Prima di scrivere queste righe mi sono informato. E ho scoperto
che sullo scrittore c'è un sito semi-ufficiale. Si chiama Altriabusi
e pubblica testi "su segnalazione di Aldo Busi" o
"per volontà di Aldo Busi" o ricevuti direttamente
da Aldo Busi. C'è una pagina di "avvertimenti" che
da sola basta a capire che aria tira. All'inizio c'è scritto,
in tutte lettere maiuscole:
"IL WEB È IL LUOGO DELLE FANTASMIZZAZIONI, È
IL TEATRINO DEI MASCHERAMENTI MORALE: TUTTO CIÒ CHE APPARE
SUI SITI VA CONSIDERATO NON ESSENZA GIURIDICA"
Segue un lungo testo di faticosa lettura, pieno di insulti
a personaggi che non vengono nominati. Alla fine, sotto la firma "Aldo Busi" si legge:
Il presente articolo, a titolo gratuito, può essere
ripreso anche dai più strainculati e strafatti siti Internet
ma non può essere inserito in alcun cartaceo – fatte salve
le tesi di laurea che restino inedite – senza richiesta e
cessione dei relativi diritti editoriali.

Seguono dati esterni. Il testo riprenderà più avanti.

(* ===== verification/Addressing.v ===== *)
(** * Addresses (theorems on rediscluster_controller.go and cluster.go)

    The controller names the nodes of a cluster by the DNS names of their
    pods; the cluster reports the addresses its nodes announce.  What follows
    for the operations of the cluster manager, which compare the two. *)

From S2P Require Import Prelude Go Effects Client Sys Cluster Slots Migration Rebalance Formation Api Webhook Resources Workloads Kube ApiServer ClusterCtrl.

Local Open Scope Z_scope.

Section addressing.
Context {K : KubeTypes}.

(** ** Names of pods *)

Lemma append_assoc (a b c : string) : (a +:+ b) +:+ c = a +:+ (b +:+ c).
Proof. induction a as [|x a IH]; [done|]. simpl. by rewrite IH. Qed.

Lemma append_inj_l (a b c : string) : a +:+ b = a +:+ c → b = c.
Proof. induction a as [|x a IH]; [done|]. intros [= H]. auto. Qed.

Lemma str_forall_append p a b : str_forall p (a +:+ b) = str_forall p a && str_forall p b.
Proof. induction a as [|x a IH]; [done|]. simpl. by rewrite IH, andb_assoc. Qed.

(** Digits followed by a dot determine the digits. *)
Lemma before_dot a b u v :
  str_forall (not_char ".") a = true → str_forall (not_char ".") b = true →
  a +:+ String "." u = b +:+ String "." v → a = b.
Proof.
  intros Ha Hb H. pose proof (index_byte_app "." a u Ha) as H1. pose proof (index_byte_app "." b v Hb) as H2.
  rewrite H, H2 in H1. injection H1 as H1.
  rewrite <- (str_take_app a (String "." u)), <- (str_take_app b (String "." v)), H. by rewrite H1.
Qed.

Lemma itoa_inj i j : itoa i = itoa j → i = j.
Proof. intros H. pose proof (parse_digits_itoa i) as Hi. rewrite H, parse_digits_itoa in Hi. congruence. Qed.

Lemma clusterMasterAddr_shape rc i :
  clusterMasterAddr rc i = (cluster_name rc +:+ "-masters-") +:+ (itoa i +:+ String "."
    (HeadlessServiceName (cluster_name rc) ComponentMaster +:+ "." +:+ cluster_ns rc +:+ ".svc.cluster.local:6379")).
Proof. unfold clusterMasterAddr, PodFQDN, ClusterMasterStatefulSetName. by rewrite !append_assoc. Qed.

Lemma clusterReplicaAddr_shape rc i :
  clusterReplicaAddr rc i = (cluster_name rc +:+ "-replicas-") +:+ (itoa i +:+ String "."
    (HeadlessServiceName (cluster_name rc) ComponentReplica +:+ "." +:+ cluster_ns rc +:+ ".svc.cluster.local:6379")).
Proof. unfold clusterReplicaAddr, PodFQDN, ClusterReplicaStatefulSetName. by rewrite !append_assoc. Qed.

Lemma numbered_inj a i j u v : a +:+ (itoa i +:+ String "." u) = a +:+ (itoa j +:+ String "." v) → i = j.
Proof. intros H%append_inj_l. apply itoa_inj. eapply before_dot; [| |exact H]; by apply itoa_not. Qed.

(** The addresses the controller computes are good addresses: each of
    them splits into the DNS name of the pod - its StatefulSet, its ordinal
    and the headless Service - and the Redis port, and different masters,
    different replicas, and a master and a replica never share one. *)
Lemma controller_addresses rc :
  (∀ i, splitAddr (clusterMasterAddr rc i) = Ok (PodFQDN (ClusterMasterStatefulSetName (cluster_name rc) +:+ "-" +:+ itoa i)
          (HeadlessServiceName (cluster_name rc) ComponentMaster) (cluster_ns rc), 6379)) ∧
  (∀ i, splitAddr (clusterReplicaAddr rc i) = Ok (PodFQDN (ClusterReplicaStatefulSetName (cluster_name rc) +:+ "-" +:+ itoa i)
          (HeadlessServiceName (cluster_name rc) ComponentReplica) (cluster_ns rc), 6379)) ∧
  (∀ i j, clusterMasterAddr rc i = clusterMasterAddr rc j → i = j) ∧
  (∀ i j, clusterReplicaAddr rc i = clusterReplicaAddr rc j → i = j) ∧
  (∀ i j, clusterMasterAddr rc i ≠ clusterReplicaAddr rc j).
Proof.
  split_and!.
  - intros i. apply split_host_port. unfold int64_range. lia.
  - intros i. apply split_host_port. unfold int64_range. lia.
  - intros i j. rewrite !clusterMasterAddr_shape. apply numbered_inj.
  - intros i j. rewrite !clusterReplicaAddr_shape. apply numbered_inj.
  - intros i j. rewrite clusterMasterAddr_shape, clusterReplicaAddr_shape, !append_assoc. by intros H%append_inj_l.
Qed.

(** ** Nodes known by IP *)

(** An address made of a literal IP and a port: hexadecimal digits, dots,
    colons. *)
Definition is_ip_char (c : ascii) : bool :=
  is_digit c || existsb (Ascii.eqb c) ["."; ":"; "a"; "b"; "c"; "d"; "e"; "f"]%char.

Definition announces_ip (n : ClusterNode) : Prop := str_forall is_ip_char (cn_Addr n) = true.

Lemma announced_not_named (nodes : list ClusterNode) (addr prefix rest : string) :
  Forall announces_ip nodes → addr = prefix +:+ rest → str_forall is_ip_char rest = false →
  Forall (λ n, cn_Addr n ≠ addr) nodes.
Proof.
  intros Hn -> Hr. eapply Forall_impl; [exact Hn|]. intros n Ha Hc. unfold announces_ip in Ha.
  by rewrite Hc, str_forall_append, Hr, andb_false_r in Ha.
Qed.

Lemma master_not_announced rc i nodes :
  Forall announces_ip nodes → Forall (λ n, cn_Addr n ≠ clusterMasterAddr rc i) nodes.
Proof.
  intros Hn. eapply announced_not_named; [done| |].
  - rewrite clusterMasterAddr_shape, append_assoc. reflexivity.
  - done.
Qed.

Lemma replica_not_announced rc i nodes :
  Forall announces_ip nodes → Forall (λ n, cn_Addr n ≠ clusterReplicaAddr rc i) nodes.
Proof.
  intros Hn. eapply announced_not_named; [done| |].
  - rewrite clusterReplicaAddr_shape, append_assoc. reflexivity.
  - done.
Qed.

(** A call whose only Redis commands are [calls] and that fails. *)
Definition fails_after (calls : list RedisClient.method) (t : list (Effects.event SysSig))
    (out : outcome (result unit)) : Prop :=
  redis_calls t `prefix_of` calls ∧ ∃ e, out = Done (Fail e).

(** The controller and the cluster do not mean the same addresses.  The
    nodes announce their pod IP (the start command passes [POD_IP]), and the
    controller asks the cluster manager for DNS names, which the manager
    looks up among the announced addresses.  While every node that CLUSTER
    NODES reports is known by a literal IP: rebalancing over the addresses of
    the controller calls nothing but CLUSTER NODES and moves no slot,
    however the slots are spread; removing a master or a replica fails after
    one CLUSTER NODES; and attaching a replica introduces it to the cluster
    but fails before it is told its master. *)
Lemma dns_addresses_unknown fuel rc t out :
  Forall (Forall announces_ip) (observe nodes_answer t) →
  (0 < masters rc → exec (ClusterManager.implementation fuel (ClusterManager.RebalanceSlots (clusterMasterAddr rc <$> seqZ 0 (masters rc)))) t out →
     Forall (λ m, ∃ a, m = RedisClient.ClusterNodes a) (redis_calls t) ∧ (Forall reply_ok t → out = Done (Ok tt))) ∧
  (∀ i, exec (ClusterManager.implementation fuel (ClusterManager.RemoveMaster (clusterMasterAddr rc 0) (clusterMasterAddr rc i))) t out →
     fails_after [RedisClient.ClusterNodes (clusterMasterAddr rc 0)] t out) ∧
  (∀ i, exec (ClusterManager.implementation fuel (ClusterManager.RemoveReplica (clusterMasterAddr rc 0) (clusterReplicaAddr rc i))) t out →
     fails_after [RedisClient.ClusterNodes (clusterMasterAddr rc 0)] t out) ∧
  (∀ i j, exec (ClusterManager.implementation fuel (ClusterManager.AddReplica (clusterReplicaAddr rc i) (clusterMasterAddr rc j))) t out →
     ∃ host port, fails_after [RedisClient.ClusterMeet (clusterMasterAddr rc j) host port;
                               RedisClient.ClusterNodes (clusterMasterAddr rc j)] t out).
Proof.
  intros Hn. split_and!.
  - intros Hm H. refine (rebalance_unlisted fuel _ t out _ H _).
    + intros E%(f_equal length). rewrite length_fmap, length_seqZ in E. simpl in E. lia.
    + eapply Forall_impl; [exact Hn|]. intros nodes Hnodes. apply Forall_fmap, Forall_forall. intros i _.
      by apply master_not_announced.
  - intros i H. exec_step_ok H; exec_simpl H.
    + apply Forall_cons in Hn as [Hn _]. rewrite nodeIDForAddr_absent in H by by apply master_not_announced.
      destruct H as [-> ->]. split; [by exists []|eauto].
    + destruct H as [-> ->]. split; [by exists []|eauto].
  - intros i H. exec_step_ok H; exec_simpl H.
    + apply Forall_cons in Hn as [Hn _]. rewrite nodeIDForAddr_absent in H by by apply replica_not_announced.
      destruct H as [-> ->]. split; [by exists []|eauto].
    + destruct H as [-> ->]. split; [by exists []|eauto].
  - intros i j H. cbn [ClusterManager.implementation] in H. unfold AddReplica in H.
    destruct (splitAddr (clusterReplicaAddr rc i)) as [[host port]|e].
    2: { destruct H as [-> ->]. exists "", 0. split; [apply prefix_nil|eauto]. }
    exists host, port. exec_step_ok H; exec_simpl H.
    2: { destruct H as [-> ->]. split; [by eexists [_]|eauto]. }
    exec_step_ok H; exec_simpl H.
    2: { destruct H as [-> ->]. split; [by exists []|eauto]. }
    apply Forall_cons in Hn as [Hn _]. rewrite nodeIDForAddr_absent in H by by apply master_not_announced.
    destruct H as [-> ->]. split; [by exists []|eauto].
Qed.
End addressing.

(** ** Witnesses *)

#[local] Existing Instance plain_types.

Lemma controller_addresses_witness :
  splitAddr (clusterMasterAddr (live_cluster 3 0 "Ready") 2)
  = Ok ("rc-masters-2.rc-master-headless.default.svc.cluster.local", 6379).
Proof. exact (proj1 (controller_addresses (live_cluster 3 0 "Ready")) 2). Defined.

(** Two masters, all slots on the first, known by their IPs. *)
Lemma dns_addresses_unknown_witness :
  let rc := live_cluster 2 0 "Ready" in
  let p := ClusterManager.implementation 1 (ClusterManager.RebalanceSlots (clusterMasterAddr rc <$> seqZ 0 2)) in
  let r := run (with_clock lopsided) p (tt, 0) in
  Forall (λ m, ∃ a, m = RedisClient.ClusterNodes a) (redis_calls (trace_of r)) ∧ result_of r = Done (Ok tt).
Proof.
  intros rc p r.
  destruct (dns_addresses_unknown 1 rc (trace_of r) (result_of r)) as [H _].
  - vm_compute. repeat constructor.
  - destruct H as [H1 H2]; [reflexivity|exact (run_exec (with_clock lopsided) p (tt, 0))|].
    split; [exact H1|]. apply H2. vm_compute. repeat constructor.
Defined.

Ora il quadro si fa più chiaro e spiega almeno in parte
perché lo scrittore non vuole "buttare" il suo
libro in Rete: evidentemente non sa che da un ebook
distribuito regolarmente si possono ricavare più diritti di
quelli che si ricavano dalle edizioni di carta, anche
scontando la normale quota di copie abusive.
Ma c'è di più. Tra gli interventi pubblicati sul sito
"su segnalazione di Aldo Busi" c'è quello di un un
tale Daniele Vecchiotti. Che inizia così:
"Da autore di romanzi pubblicati, dovrei aderire alle
campagne contro l’Editoria a pagamento e tutte le varie
forme di self-publishing in generale. La sterminata,
incommensurabile bolgia di inutili, orridi titoli di ogni
genere – scritti malissimo ed editati peggio – che, grazie
al “me-lo-pubblico-da-me” ha contaminato il mercato
trasformando in maniera radicale il concetto di “libro”,
ormai distante anni luce dall’esperienza nobile e
arricchente che, per antonomasia, noi vecchiotti saremmo
portati ad associare a quella di letteratura"
Ma poi conclude:
"Insomma.. probabilmente, iniziasse oggi a lavorare
alla sua immensa bibliografia, anche Aldo Busi sceglierebbe di
pubblicarsela da sé, o di regalarla ai lettori solo per la
soddisfazione di non regalarla a una casa editrice pronta a
ridurla ai minimi termini per meglio adattarla alle esigenze
del mercato e del potere. E c’è da pensare che, se mai un
nuovo Aldo Busi nascerà, verrà fuori da un’operazione di
autopubblicazione, non certo dal tritacarne di una casa
editrice".
Ecco: alla fine della storia tutto ritorna al valore del
self-publishing, riconosciuto anche da chi poco prima aveva
manifestato la sua adesione alle campagne contro "tutte
le varie forme di self-publishing".
Un amico mi detto: "Forse Mondadori e Giunti non hanno
voluto pubblicare il libro di Busi perché è una
schifezza". Ma da quando in qua i grandi editori
rifiutano di pubblicare una schifezza, se la notorietà
dell'autore è tale da assicurare un successo di vendite?